In order to include disparity component into interdisciplinarity, the information on similarity between subject categories is needed. Subject categories similarity matrix enables distinction of influences that different pairs of subject categories have on interdisciplinarity. For instance, physics and mathematics are known to be related scientific fields, thus, scientific collaboration and integration of knowledge between those two fields is less interdisciplinary than between some two less related fields like physics and literature. In the related work most of the authors constructed the similarity matrix by using a subset of the original dataset to calculate Salton’s cosine similarity (Salton and McGill 1983) between categories, which were described with the same information (Porter and Rafols 2009) as used for interdisciplinarity.

We avoid this circularity and apply method of measuring similarity between textual descriptions of categories, which is to our best knowledge a novel approach for constructing similarity matrix between subject categories. This approach is feasible, because researchers belonging to subject categories have manually entered keywords describing their research interest. Although interdisciplinary collaboration between two fields certainly influences the research interests of the fields, we believe that relatedness of fields causes collaboration more than collaboration causes assimilation of research interests. Also, keywords are in most cases entered when entering the base and rarely changed in the later stages. For those reasons we believe this is a valid method of constructing subject categories similarity matrix. Below is the detailed approach of subject categories similarity matrix construction:

  1. 1.

    Extracting keywords from researchers and constructing documents for each subject category, in the way that each document contains only the keywords of researchers belonging to the category.

  2. 2.

    Generate bag-of-words representation of each document with removing stop-words, applying stemming and identifying n-grams (n ≤ 5).

  3. 3.

    Compute term frequency–inverse document frequency (TF–IDF) weights.

  4. 4.

    Calculate cosine similarity between each pair of documents—the cosine of the angle between the vectors representing the documents. \( cos\theta = \frac{{\vec{a} \cdot \vec{b}}}{{\vec{a}\vec{b}}} \)

  5. 5.

    Calculate disparity between fields as \( 1 { } - \,\,Cos\theta \)

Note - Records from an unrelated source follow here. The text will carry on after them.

(** ** The GPU branch *)

Lemma gpu_rotations_spec env sim (ang : list (Q * Q)) :
  (forall tr, env_unit env tr = Returns tt) ->
  forall pre s,
    gpu_rotations env sim (pre ++ ang) (seq (length pre) (length ang)) s
    = (Ok tt,
       with_trace s
         (rev (concat (imap (fun q a =>
                               [EvSimRy (sim_id sim) (fst a) (length pre + q);
                                EvSimRz (sim_id sim) (snd a) (length pre + q)])
                            ang))
          ++ trace s)).
Proof.
  intros Hunit. induction ang as [|a ang IH]; intros pre s.
  - cbn. unfold ret, with_trace. now destruct s.
  - cbn [length seq gpu_rotations]. unfold index.
    rewrite Nat2Z.id, list_lookup_middle by reflexivity.
    unfold_monad. cbn. rewrite !Hunit. cbn.
    replace (pre ++ a :: ang) with ((pre ++ [a]) ++ ang) by now rewrite <- app_assoc.
    replace (S (length pre)) with (length (pre ++ [a]))
      by (rewrite length_app; cbn; lia).
    rewrite IH. unfold with_trace. cbn. f_equal. f_equal.
    rewrite Nat.add_0_r.
    erewrite (imap_ext _ ((fun q a0 =>
                [EvSimRy (sim_id sim) (fst a0) (length pre + q);
                 EvSimRz (sim_id sim) (snd a0) (length pre + q)]) ∘ S)).
    2:{ intros k x _. cbn. rewrite length_app. cbn.
        now replace (length pre + 1 + k)%nat with (length pre + S k)%nat by lia. }
    now rewrite <- !app_assoc.
Qed.
(** *** Characters and strings *)

Definition is_digit (c : ascii) : bool :=
  let n := nat_of_ascii c in (48 <=? n)%nat && (n <=? 57)%nat.

Definition is_upper (c : ascii) : bool :=
  let n := nat_of_ascii c in (65 <=? n)%nat && (n <=? 90)%nat.

Definition is_lower (c : ascii) : bool :=
  let n := nat_of_ascii c in (97 <=? n)%nat && (n <=? 122)%nat.

Definition is_alpha (c : ascii) : bool := is_upper c || is_lower c.

Definition lower_char (c : ascii) : ascii :=
  if is_upper c then ascii_of_nat (nat_of_ascii c + 32) else c.

(** [String.prototype.toLowerCase] (on the ASCII range; no character outside
    it lower-cases to a letter of "obsolete" or of a month abbreviation). *)
Fixpoint toLowerCase (s : string) : string :=
  match s with
  | EmptyString => EmptyString
  | String c s' => String (lower_char c) (toLowerCase s')
  end.

Fixpoint starts_with (p s : string) : bool :=
  match p, s with
  | EmptyString, _ => true
  | String a p', String b s' => Ascii.eqb a b && starts_with p' s'
  | String _ _, EmptyString => false
  end.

(** [s.includes(p)]. *)
Fixpoint includes (s p : string) : bool :=
  starts_with p s ||
  match s with
  | EmptyString => false
  | String _ s' => includes s' p
  end.

Definition is_space (c : ascii) : bool :=
  let n := nat_of_ascii c in
  (n =? 32)%nat || ((9 <=? n)%nat && (n <=? 13)%nat).

Fixpoint trim_start (s : string) : string :=
  match s with
  | EmptyString => EmptyString
  | String c s' => if is_space c then trim_start s' else s
  end.

Fixpoint trim_end (s : string) : string :=
  match s with
  | EmptyString => EmptyString
  | String c s' =>
      match trim_end s' with
      | EmptyString => if is_space c then EmptyString else String c EmptyString
      | t => String c t
      end
  end.

(** [String.prototype.trim] (ASCII white space). *)
Definition trim_string (s : string) : string := trim_end (trim_start s).

(** [v.trim()]: only strings have the method; on any other value the call
    throws a TypeError ([undefined] and [null] have no properties, numbers,
    booleans and dates have no [trim]). *)
Definition trim (v : value) : result value :=
  match v with
  | VStr s => Ok (VStr (trim_string s))
  | _ => Throw "TypeError: trim is not a function"
  end.

(** [v.toLowerCase()], same remark. *)
Definition lower (v : value) : result string :=
  match v with
  | VStr s => Ok (toLowerCase s)
  | _ => Throw "TypeError: toLowerCase is not a function"
  end.
(** * A shallow embedding of [mem.c], a header/footer heap allocator

    The C file manages one region obtained from [mmap] with three public
    functions, [Mem_Init], [Mem_Alloc] and [Mem_Free], and one debugging
    function, [Mem_Dump].  Every block starts with a [blk_hdr], a struct
    holding a single [int size_status]; free blocks also end with one.

    Conventions of the model:
    - an [int] is a [Z] kept in the 32-bit two's-complement range by [wrap];
    - an address is a byte offset from the start of the mapped region, the
      null pointer is [None];
    - arithmetic on a [blk_hdr*] is scaled by [sizeof(blk_hdr) = 4], as C
      does; arithmetic on a [char*] or [void*] is in bytes;
    - addresses are not wrapped: a pointer is wider than an [int];
    - signed overflow, undefined in C, wraps;
    - a computation returns a value, faults (an access outside the mapped
      region, a null dereference, a division by zero) or runs out of fuel
      (the [while] loops of the source have no bound of their own). *)

From stdpp Require Import base gmap.
From Stdlib Require Import ZArith Lia.

Open Scope Z_scope.

(* [lia] also decides goals with division and remainder by constants. *)
Ltac Zify.zify_post_hook ::= Z.to_euclidean_division_equations.

(** ** 32-bit [int] arithmetic *)

Definition int_min : Z := - 2 ^ 31.
Definition int_max : Z := 2 ^ 31 - 1.

Definition wrap (z : Z) : Z := (z + 2 ^ 31) mod 2 ^ 32 - 2 ^ 31.

Definition add32 (a b : Z) : Z := wrap (a + b).
Definition sub32 (a b : Z) : Z := wrap (a - b).
Definition mul32 (a b : Z) : Z := wrap (a * b).

(** ** Outcomes of a computation *)

Inductive result (A : Type) : Type :=
| Ret (a : A)
| Fault
| Timeout.

Arguments Ret {A} a.
Arguments Fault {A}.
Arguments Timeout {A}.

#[global] Instance result_ret : MRet result := fun _ a => Ret a.
#[global] Instance result_bind : MBind result := fun _ _ f m =>
  match m with
  | Ret a => f a
  | Fault => Fault
  | Timeout => Timeout
  end.
(** The lines of a text as [splitlines] cuts them: every line but the
    last ends with its line break, the last may have none, and a line
    that ends with a lone CR is not followed by a line feed. *)
Inductive lines_ok : list str -> Prop :=
| lines_ok_nil : lines_ok []
| lines_ok_last l : l <> [] -> unbroken l -> lines_ok [l]
| lines_ok_cons l ls :
    terminated l -> lines_ok ls ->
    (last l = Some CR -> starts_nl (concat ls) = false) ->
    lines_ok (l :: ls).

(** What [indent] does to a line. *)
Definition indent_line (prefix line : str) : str :=
  match strip line with
  | [] => line
  | _ :: _ => prefix ++ line
  end.

(** One decimal digit or more. *)
Definition is_digits (s : str) : Prop := s <> [] /\ forallb isdecimal s = true.

(** The lines that [timeit] prints as the pattern takes them: a number,
    [ loops, best of ], a number, [: ], one digit with at most two more
    behind a point, a space, a unit of [sec], [msec], [nsec] or [usec],
    and [ per loop]. *)
Definition timing_shape (s : str) : Prop :=
  exists n m d frac unit,
    s = n ++ u " loops, best of " ++ m ++ u ": "
          ++ d :: frac ++ SP :: unit ++ u "sec per loop"
    /\ is_digits n /\ is_digits m /\ isdecimal d = true
    /\ (frac = []
        \/ (exists a, frac = [46%N; a] /\ isdecimal a = true)
        \/ (exists a b, frac = [46%N; a; b] /\ isdecimal a = true /\ isdecimal b = true))
    /\ (unit = [] \/ exists c, unit = [c] /\ mnu c = true).

(** The pattern can consume exactly the text [w], whatever comes after
    it, and leaves the groups alone. *)
Definition walks (r : regex) (w : str) : Prop :=
  forall q t cs, Sem.Matches r (MState q (w ++ t) cs) (MState (q + length w) t cs).

(** Code as the patterns leave it: no blank line at its start and no
    whitespace at its end. *)
Definition trimmed (code : str) : Prop :=
  blank_prefix code = None /\ forall z, last code = Some z -> isspace z = false.

End Spec.

(** ** Sample environments *)

Module Scenario.
Import Str Re Textwrap Snekbox.

(** The evaluation service prints [4]; nobody edits the message. *)
Definition quiet : Env :=
  {| typing := fun _ => Ok tt;
     paste_service := fun _ _ => Some (u "https://paste.example/abc.txt");
     eval_service := fun _ _ _ => Ok (MkResults (u "4" ++ [NL]) (Some 0%Z));
     filter_cog := false;
     filter_eval := fun _ _ => false;
     channel_send := fun h _ => Ok (MkMessage (Z.of_nat (length h)) []);
     message_edit := fun _ => [];
     reaction_add := fun _ => [];
     add_reaction := fun _ => Ok tt;
     clear_reaction := fun _ => Ok tt;
     delete_message := fun _ _ => Ok tt;
     invokes_command := fun _ _ => true;
     now := fun h => Z.of_nat (length h);
     Roles_helpers := 267630620367257601%Z;
     Categories_help_in_use := 696958401460043776%Z;
     Channels_bot_commands := 267659945086812160%Z |}.

(** The evaluation service cannot be reached. *)
Definition unreachable : Env :=
  {| typing := typing quiet;
     paste_service := paste_service quiet;
     eval_service := fun _ _ _ => Raise ClientError;
     filter_cog := false;
     filter_eval := filter_eval quiet;
     channel_send := channel_send quiet;
     message_edit := message_edit quiet;
     reaction_add := reaction_add quiet;
     add_reaction := add_reaction quiet;
     clear_reaction := clear_reaction quiet;
     delete_message := delete_message quiet;
     invokes_command := invokes_command quiet;
     now := now quiet;
     Roles_helpers := Roles_helpers quiet;
     Categories_help_in_use := Categories_help_in_use quiet;
     Channels_bot_commands := Channels_bot_commands quiet |}.

(** The channel refuses the typing indicator. *)
Definition muted : Env :=
  {| typing := fun _ => Raise HTTPException;
     paste_service := paste_service quiet;
     eval_service := eval_service quiet;
     filter_cog := false;
     filter_eval := filter_eval quiet;
     channel_send := channel_send quiet;
     message_edit := message_edit quiet;
     reaction_add := reaction_add quiet;
     add_reaction := add_reaction quiet;
     clear_reaction := clear_reaction quiet;
     delete_message := delete_message quiet;
     invokes_command := invokes_command quiet;
     now := now quiet;
     Roles_helpers := Roles_helpers quiet;
     Categories_help_in_use := Categories_help_in_use quiet;
     Channels_bot_commands := Channels_bot_commands quiet |}.
(** * ArcHive multi-part publishing: splitter, dual hashes, manifest, pipeline

    A shallow embedding of the multi-part module of the archive client
    (content splitter, hash engine, series manifest, posting pipeline and
    resume verifier) together with the properties checked against it.

    JavaScript strings are sequences of UTF-16 code units; they are modelled
    as lists of integers.  Byte sizes are integers, character offsets are
    natural numbers (list indices). *)

From stdpp Require Import base list gmap strings.
From Stdlib Require Import ZArith Lia.

Local Open Scope Z_scope.

(** ** JavaScript strings *)

Module Js.

Abbreviation jsstring := (list Z).

(** Code units of an ASCII literal. *)
Fixpoint lit (s : string) : jsstring :=
  match s with
  | EmptyString => []
  | String c r => Z.of_N (Ascii.N_of_ascii c) :: lit r
  end.

Definition LF : Z := 10.

(** [s.substring(a)] and [s.substring(0, b)]: out-of-range ends are clamped. *)
Definition substringFrom (s : jsstring) (a : nat) : jsstring := drop a s.
Definition substringTo (s : jsstring) (b : nat) : jsstring := take b s.

Definition unit_eqb (a b : Z) : bool := a =? b.

(** [s.startsWith(m)] on code units. *)
Fixpoint startsWith (s m : jsstring) : bool :=
  match m with
  | [] => true
  | c :: m' =>
      match s with
      | [] => false
      | d :: s' => unit_eqb c d && startsWith s' m'
      end
  end.

(** First index [>= base] (counted from [base]) at which [m] occurs in [s]. *)
Fixpoint indexOfFrom (s m : jsstring) (base : nat) : option nat :=
  if startsWith s m then Some base
  else match s with
       | [] => None
       | _ :: s' => indexOfFrom s' m (S base)
       end.

(** [s.indexOf(m, from)]; [None] stands for [-1]. *)
Definition indexOf (s m : jsstring) (from : nat) : option nat :=
  if decide (from <= length s)%nat then indexOfFrom (drop from s) m from
  else if decide (m = []) then Some (length s) else None.

(** [s.includes(m)]. *)
Definition includes (s m : jsstring) : bool :=
  match indexOfFrom s m 0 with Some _ => true | None => false end.

Definition isHighSurrogate (u : Z) : bool := (55296 <=? u) && (u <=? 56319).
Definition isLowSurrogate (u : Z) : bool := (56320 <=? u) && (u <=? 57343).

(** Bytes [TextEncoder] emits for a code unit that is not the first half of a
    well-formed surrogate pair (a lone surrogate becomes U+FFFD, three bytes). *)
Definition utf8UnitBytes (u : Z) : Z :=
  if u <? 128 then 1 else if u <? 2048 then 2 else 3.

(** [new TextEncoder().encode(s).length]. *)
Fixpoint utf8Length (s : jsstring) : Z :=
  match s with
  | [] => 0
  | u :: rest =>
      if isHighSurrogate u then
        match rest with
        | l :: rest' =>
            if isLowSurrogate l then 4 + utf8Length rest'
            else 3 + utf8Length rest
        | [] => 3
        end
      else utf8UnitBytes u + utf8Length rest
  end.

(** White space in the sense of [String.prototype.trim] and of [\s]. *)
Definition isWhiteSpace (u : Z) : bool :=
  ((9 <=? u) && (u <=? 13)) || (u =? 32) || (u =? 160) || (u =? 5760)
  || ((8192 <=? u) && (u <=? 8202)) || (u =? 8232) || (u =? 8233)
  || (u =? 8239) || (u =? 8287) || (u =? 12288) || (u =? 65279).

(** [s.trim().length === 0]. *)
Definition trimIsEmpty (s : jsstring) : bool := forallb isWhiteSpace s.

(** Number of maximal runs of non-white-space units:
    [s.trim().split(/\s+/).filter(w => w.length > 0).length]. *)
Fixpoint countWordsFrom (inWord : bool) (s : jsstring) : Z :=
  match s with
  | [] => 0
  | u :: rest =>
      if isWhiteSpace u then countWordsFrom false rest
      else (if inWord then 0 else 1) + countWordsFrom true rest
  end.

Definition countWords (s : jsstring) : Z := countWordsFrom false s.
(** X6.  When both calculators report the same finite annual tax, the
    impact is zero throughout: [annual_relief] and [monthly_relief] are
    [0.0], and [percentage_change] is [0.0] for a positive tax (the int
    [0] for a tax that is not positive). *)
Theorem equal_taxes_give_zero_impact
    (x : float) (cur pro : regime_dict) (t : float) :
  taxable_run x cur pro t t ->
  is_finite t = true ->
  exists r,
    outcome (calculate_tax_impact x) = Ok r /\
    subdict r "impact" =
      Some {[ "monthly_relief" := float_val zero;
              "annual_relief" := float_val zero;
              "percentage_change" :=
                if gt t (of_Z 0) then float_val zero else PNum (NInt 0) ]}.
Proof.
  intros Hrun Hfin. rewrite (taxable_outcome _ _ _ _ _ Hrun).
  eexists. split; [reflexivity | ].
  rewrite assemble_impact.
  cbn [taxable_locals monthly_relief annual_relief percentage_change].
  rewrite (sub_diag_finite t Hfin).
  destruct (gt t (of_Z 0)) eqn:Hpos.
  - rewrite (div_zero_positive t Hpos Hfin). reflexivity.
  - reflexivity.
Qed.

(** X8.  A NaN tax is not an error.  With a NaN current tax the run
    returns NaN for both reliefs and the int [0] for the percentage (NaN
    is not [> 0]); with a NaN proposed tax both reliefs are NaN as
    well. *)
Theorem nan_tax_gives_nan_relief
    (x : float) (cur pro : regime_dict) (ct pt : float) :
  taxable_run x cur pro ct pt ->
  exists r,
    outcome (calculate_tax_impact x) = Ok r /\
    (ct = S754_nan ->
     subdict r "impact" =
       Some {[ "monthly_relief" := float_val S754_nan;
               "annual_relief" := float_val S754_nan;
               "percentage_change" := PNum (NInt 0) ]}) /\
    (pt = S754_nan ->
     field r "impact" "monthly_relief" = Some (float_val S754_nan) /\
     field r "impact" "annual_relief" = Some (float_val S754_nan)).
Proof.
  intros Hrun. rewrite (taxable_outcome _ _ _ _ _ Hrun).
  eexists. split; [reflexivity | ].
  unfold field. rewrite assemble_impact.
  cbn [taxable_locals monthly_relief annual_relief percentage_change].
  split.
  - intros ->. reflexivity.
  - intros ->. rewrite sub_nan_r. split; reflexivity.
Qed.
(** * HackRF R/C controller: the command encoder, the up-converter, the
      transmit scheduler and the stream writer of [rc_controller_soapy.py]

    The development embeds the two classes of the script that carry
    behaviour:

    - [RCControllerSignalGenerator], whose [generate_signal] is the
      on/off-keyed command encoder;
    - [RCController]: [_modulate_signal], the shift onto the sub-carrier;
      the press and release handlers; the write loop [_transmit_command].

    Of the window ([RCControllerView], a [tk.Tk]) it keeps what the
    controller uses: the timer jobs of [after] and [after_cancel], and the
    labels the buttons pass to the handlers.  The radio is a parameter.

    Numbers.  A finite Python float is given by its exact value, a
    rational ([Q]).  The one float operation of the encoder, the product
    that decides the samples per bit period, is rounded to the nearest
    double as IEEE 754 prescribes ([Py.float_mul]) and then truncated; the
    same computation is repeated on machine doubles ([Binary64]) and
    compared.  The modulator, which takes sines and cosines, is read over
    the reals ([R]), with the cast [astype(complex64)] as the identity:
    what is proved of its sample values holds of the code up to rounding,
    what is proved of lengths and of zero samples holds as it stands.
    Python integers are [Z]. *)

From Stdlib Require Import ZArith QArith Qround Qabs Qpower Reals Lia Lra.
From Stdlib Require Import String Ascii List.
From Stdlib Require Floats.
From stdpp Require Import gmap strings list fin_maps.
Import ListNotations.

#[local] Open Scope Z_scope.

(** ** Python built-ins used by the script *)

Module Py.

(** [n * l] and [l * n] on a list: [l] repeated [n] times, the empty list
    when [n] is zero or negative. *)
Definition list_mul {A : Type} (n : Z) (l : list A) : list A :=
  concat (replicate (Z.to_nat n) l).

(** [int(x)] on a float: truncation toward zero. *)
Definition int (x : Q) : Z := Z.quot (Qnum x) (Z.pos (Qden x)).

(** [round(x)] on a float: the nearest integer, ties to the even one. *)
Definition round (x : Q) : Z :=
  let f := Qfloor x in
  match (x - inject_Z f ?= 1 # 2)%Q with
  | Lt => f
  | Gt => f + 1
  | Eq => if Z.even f then f else f + 1
  end.

(** [float(x)]: the double nearest to [x], a tie going to the even
    significand, given by its exact value.  [ilog2 x] is the exponent of
    the leading bit of [x]; a double keeps 53 bits from there down, and
    none below [2^-1074].  For magnitudes below [2^1024], where Python has
    a float and not [inf]; a double is its own nearest double. *)
Definition ilog2 (x : Q) : Z :=
  let e := Z.log2 (Z.abs (Qnum x)) - Z.log2 (Z.pos (Qden x)) in
  if Qle_bool (2 ^ e) (Qabs x) then e else e - 1.

Definition float (x : Q) : Q :=
  if Qeq_bool x 0 then 0%Q
  else
    let e := Z.max (ilog2 x - 52) (-1074) in
    (inject_Z (round (x / 2 ^ e)) * 2 ^ e)%Q.

(** [x * y] where a float is involved: each operand is taken as the double
    it denotes, and their exact product is rounded to a double. *)
Definition float_mul (x y : Q) : Q := float (float x * float y).

(** [sub in s] on strings: [sub] occurs in [s] as a substring. *)
Fixpoint str_in (sub s : string) : bool :=
  String.prefix sub s ||
  match s with
  | EmptyString => false
  | String _ s' => str_in sub s'
  end.

(** [l[n:]] for a positive [n]: the list without its first [n] items,
    empty when [n] reaches past the end. *)
Definition slice_from {A : Type} (n : Z) (l : list A) : list A :=
  drop (Z.to_nat n) l.

(** [len(l)]. *)
Definition len {A : Type} (l : list A) : Z := Z.of_nat (length l).

(** How a call ends: it returns a value, raises, or is still running when
    the fuel given to its loops is spent. *)
Inductive exn : Set := AssertionError | TypeError | AttributeError.

Inductive outcome (A : Type) : Type :=
| Return (a : A)
| Raise (e : exn)
| Running.
Arguments Return {A} a.
Arguments Raise {A} e.
Arguments Running {A}.

(** A method that reads and writes an object of type [S]: it ends in an
    outcome and leaves the object in a state.  What was written before an
    exception stays written. *)
Definition method (S A : Type) : Type := S -> outcome A * S.

Definition ret {S A : Type} (a : A) : method S A := fun s => (Return a, s).

Definition raise {S A : Type} (e : exn) : method S A := fun s => (Raise e, s).

Definition bind {S A B : Type} (m : method S A) (k : A -> method S B) : method S B :=
  fun s =>
    match m s with
    | (Return a, s') => k a s'
    | (Raise e, s') => (Raise e, s')
    | (Running, s') => (Running, s')
    end.

Definition get {S : Type} : method S S := fun s => (Return s, s).

Definition modify {S : Type} (f : S -> S) : method S unit := fun s => (Return tt, f s).

End Py.

Notation "'let*' x := m 'in' k" := (Py.bind m (fun x => k))
  (at level 10, x name, m at level 100, k at level 200).
Notation "m ;;; k" := (Py.bind m (fun _ => k))
  (at level 100, k at level 200, right associativity).

(** ** The command encoder: [RCControllerSignalGenerator] *)

(** The one attribute of an instance: the rate it was built with, a
    finite number. *)
Record RCControllerSignalGenerator : Set := { _sample_rate : Q }.

Module RCControllerSignalGenerator.

(** [__init__(self, sample_rate)]. *)
Definition __init__ (sample_rate : Q) : RCControllerSignalGenerator :=
  {| _sample_rate := sample_rate |}.

(** Class attribute: 0.5 ms period of the on/off-keying clock, as the
    literal is written; [Py.float_mul] takes the double it denotes. *)
Definition _clock_period : Q := 0.0005.

Section locals.
Variable self : RCControllerSignalGenerator.

(** The locals of [generate_signal], in the order the method binds them. *)
Definition low : list Q :=
  Py.list_mul (Py.int (Py.float_mul (_sample_rate self) _clock_period)) [0%Q].
Definition high : list Q :=
  Py.list_mul (Py.int (Py.float_mul (_sample_rate self) _clock_period)) [0.95%Q].

Definition long : list Q := Py.list_mul 3 high ++ low.
Definition short : list Q := high ++ low.
Definition cmd_forward : list Q := Py.list_mul 4 long ++ Py.list_mul 40 short.
Definition cmd_forward_right : list Q := Py.list_mul 4 long ++ Py.list_mul 46 short.
Definition cmd_forward_left : list Q := Py.list_mul 4 long ++ Py.list_mul 52 short.
Definition cmd_reverse : list Q := Py.list_mul 4 long ++ Py.list_mul 10 short.
Definition cmd_reverse_right : list Q := Py.list_mul 4 long ++ Py.list_mul 34 short.
Definition cmd_reverse_left : list Q := Py.list_mul 4 long ++ Py.list_mul 28 short.
Definition cmd_left : list Q := Py.list_mul 4 long ++ Py.list_mul 58 short.
Definition cmd_right : list Q := Py.list_mul 4 long ++ Py.list_mul 64 short.
(** ** The verification after the run *)

(** The loop of [verify_flash] over units that fit the chip, behind an
    ideal master: it returns 0 when every byte in the range of a unit holds
    the byte of [buf], and -1 when some byte does not. *)
Lemma verify_units_ideal : forall p chip buf real h,
  chip_read chip = Some ideal_read ->
  check_access chip = None ->
  0 < page_size chip <= INT_MAX ->
  to_uint (total_size chip * 1024) <= INT_MAX ->
  Forall (unit_fits chip (to_uint (total_size chip * 1024))) real ->
  real <> [] ->
  exists rc h',
    verify_units p chip h buf (real ++ [sentinel]) 0 = Some (rc, h')
    /\ mem h' = mem h
    /\ (rc = 0 \/ rc = -1)
    /\ (rc = 0
        <-> forall a, covered real a -> byte_at buf a = byte_at (mem h) a).
Proof.
  intros p chip buf real. induction real as [|u real IH];
    intros h Hr Ha Hp Hmax Hfit Hne; [contradiction|].
  inversion Hfit as [|u' real' Hu Hreal]; subst u' real'.
  pose proof Hu as (F1 & F2 & F3 & F4 & F5 & F6).
  cbn [app verify_units].
  assert (E0 : (num_blocks u =? 0) = false) by (apply Z.eqb_neq; lia).
  rewrite E0. unfold INT_MAX in *.
  rewrite (to_uint_id (offset u)) by (unfold UINT_MODULUS; nia).
  rewrite (to_uint_id (unit_block_size u * num_blocks u))
    by (unfold UINT_MODULUS; nia).
  destruct (verify_range_ideal p chip h (ptr_add buf (offset u)) (offset u)
              (unit_block_size u * num_blocks u) Hr Ha
              ltac:(unfold INT_MAX; lia) F1 ltac:(nia) ltac:(nia)
              ltac:(unfold INT_MAX; lia))
    as (rc1 & h1 & V & Vm & Vrc & Viff).
  rewrite V.
  assert (Hown : rc1 = 0
                 <-> forall a, covers u a -> byte_at buf a = byte_at (mem h) a).
  { rewrite Viff. split.
    - intros H a Hc. unfold covers in Hc.
      specialize (H (a - offset u) ltac:(nia)).
      rewrite byte_at_ptr_add in H by lia.
      replace (offset u + (a - offset u)) with a in H by lia. assumption.
    - intros H k Hk. rewrite byte_at_ptr_add by lia. apply H.
      unfold covers. nia. }
  destruct Vrc as [-> | ->]; cbn [negb Z.eqb].
  - destruct real as [|v real].
    + simpl. exists 0, h1. split; [reflexivity|]. split; [assumption|].
      split; [left; reflexivity|]. split; [|reflexivity].
      intros _ a (w & [<-|[]] & Hc). apply Hown; [reflexivity|assumption].
    + destruct (IH h1 Hr Ha ltac:(unfold INT_MAX; lia)
                   ltac:(unfold INT_MAX; lia) Hreal ltac:(discriminate))
        as (rc & h' & W & Wm & Wrc & Wiff).
      exists rc, h'. split; [exact W|]. split; [congruence|].
      split; [assumption|]. rewrite Wiff, Vm. split.
      * intros H a (w & [<-|Hin] & Hc).
        -- apply Hown; [reflexivity|assumption].
        -- apply H. exists w. split; assumption.
      * intros H a (w & Hin & Hc). apply H. exists w.
        split; [right|]; assumption.
  - exists (-1), h1. split; [reflexivity|]. split; [assumption|].
    split; [right; reflexivity|]. split; [discriminate|].
    intros H. exfalso.
    assert (C : -1 = 0); [|discriminate].
    apply Hown. intros a Hc. apply H. exists u.
    split; [left; reflexivity|assumption].
Qed.

(** X24.  Behind an ideal master, with no access check, the full
    verification of [verify_flash] returns 0 when the chip holds the new
    image of the descriptor from its first byte to its last, and -1 when
    some byte differs. *)
Theorem verify_flash_full : forall p chip h descriptor verify_it ret_unassigned,
  chip_read chip = Some ideal_read ->
  check_access chip = None ->
  0 < page_size chip <= INT_MAX ->
  0 < to_uint (total_size chip * 1024) <= INT_MAX ->
  verify_it <> VERIFY_PARTIAL ->
  exists rc h',
    verify_flash p chip h descriptor verify_it ret_unassigned = Some (rc, h')
    /\ mem h' = mem h
    /\ (rc = 0 \/ rc = -1)
    /\ (rc = 0
        <-> forall a, 0 <= a < to_uint (total_size chip * 1024) ->
              byte_at (mem h) a = byte_at (newcontents descriptor) a).
Proof.
  intros p chip h descriptor verify_it ret_unassigned Hr Ha Hp Hsz Hv.
  unfold verify_flash.
  assert (E : (verify_it =? VERIFY_PARTIAL) = false)
    by (apply Z.eqb_neq; assumption).
  rewrite E.
  destruct (verify_range_ideal p chip h (newcontents descriptor) 0
              (to_uint (total_size chip * 1024)) Hr Ha Hp (Z.le_refl 0)
              (proj1 Hsz) (Z.le_refl _) (proj2 Hsz))
    as (rc & h' & V & Vm & Vrc & Viff).
  rewrite V. exists rc, h'.
  assert (E2 : (rc =? ACCESS_DENIED) = false)
    by (destruct Vrc as [-> | ->]; reflexivity).
  rewrite E2. split; [reflexivity|]. split; [assumption|].
  split; [assumption|]. rewrite Viff. split.
  - intros H a Ha'. symmetry. apply (H a Ha').
  - intros H k Hk. symmetry. apply (H k Hk).
Qed.

Lemma verify_flash_full_witness :
  exists rc h',
    verify_flash paranoid_programmer twin_chip (mkHw after_image [])
      (mkDescriptor before_image after_image [sentinel]) VERIFY_FULL 0
    = Some (rc, h')
    /\ mem h' = mem (mkHw after_image [])
    /\ (rc = 0 \/ rc = -1)
    /\ (rc = 0
        <-> forall a, 0 <= a < to_uint (total_size twin_chip * 1024) ->
              byte_at (mem (mkHw after_image [])) a
              = byte_at (newcontents
                           (mkDescriptor before_image after_image [sentinel])) a).
Proof.
  apply verify_flash_full.
  - reflexivity.
  - reflexivity.
  - simpl. unfold INT_MAX. lia.
  - vm_compute. split; [reflexivity|discriminate].
  - discriminate.
Defined.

Table 3 shows similarity matrix constructed for 7 science fields of national ARRS classification. According to the matrix the most similar pairs of science fields are: (1) natural—technical, (2) social—humanities, and (3) natural—humanities. On the other hand, the most unrelated pairs of science fields according to the matrix in Table 3 are: (1) medical—humanities, (2) biotechnical—humanities, and (3) natural—humanities.

Table 3 Subject categories similarity matrix for 7 scientific fields

Besides similarity matrix for 7 science fields we have constructed a matrix for 72 science subfields of the national ARRS classification. Since the whole matrix would not fit in the form of a table, in Table 4 we are highlighting ten pairs of subfields with the highest similarity.

Table 4 Pairs with extreme high values of similarity from the constructed scientific subfields similarity matrix

Results

Community of researchers can be defined based on different properties. Scientific fields and subfields are one possible way of defining research communities. Another possibility is to consider research topic. First, we report results of interdisciplinarity investigation on the defined scientific fields and subfields. In the second part, we generate collaboration subgraphs based on different research topics and apply the extended Stirling’s diversity index to calculate interdisciplinarity.

Interdisciplinarity of science fields and subfields based on project collaboration and co-authoring publications (1996–2013)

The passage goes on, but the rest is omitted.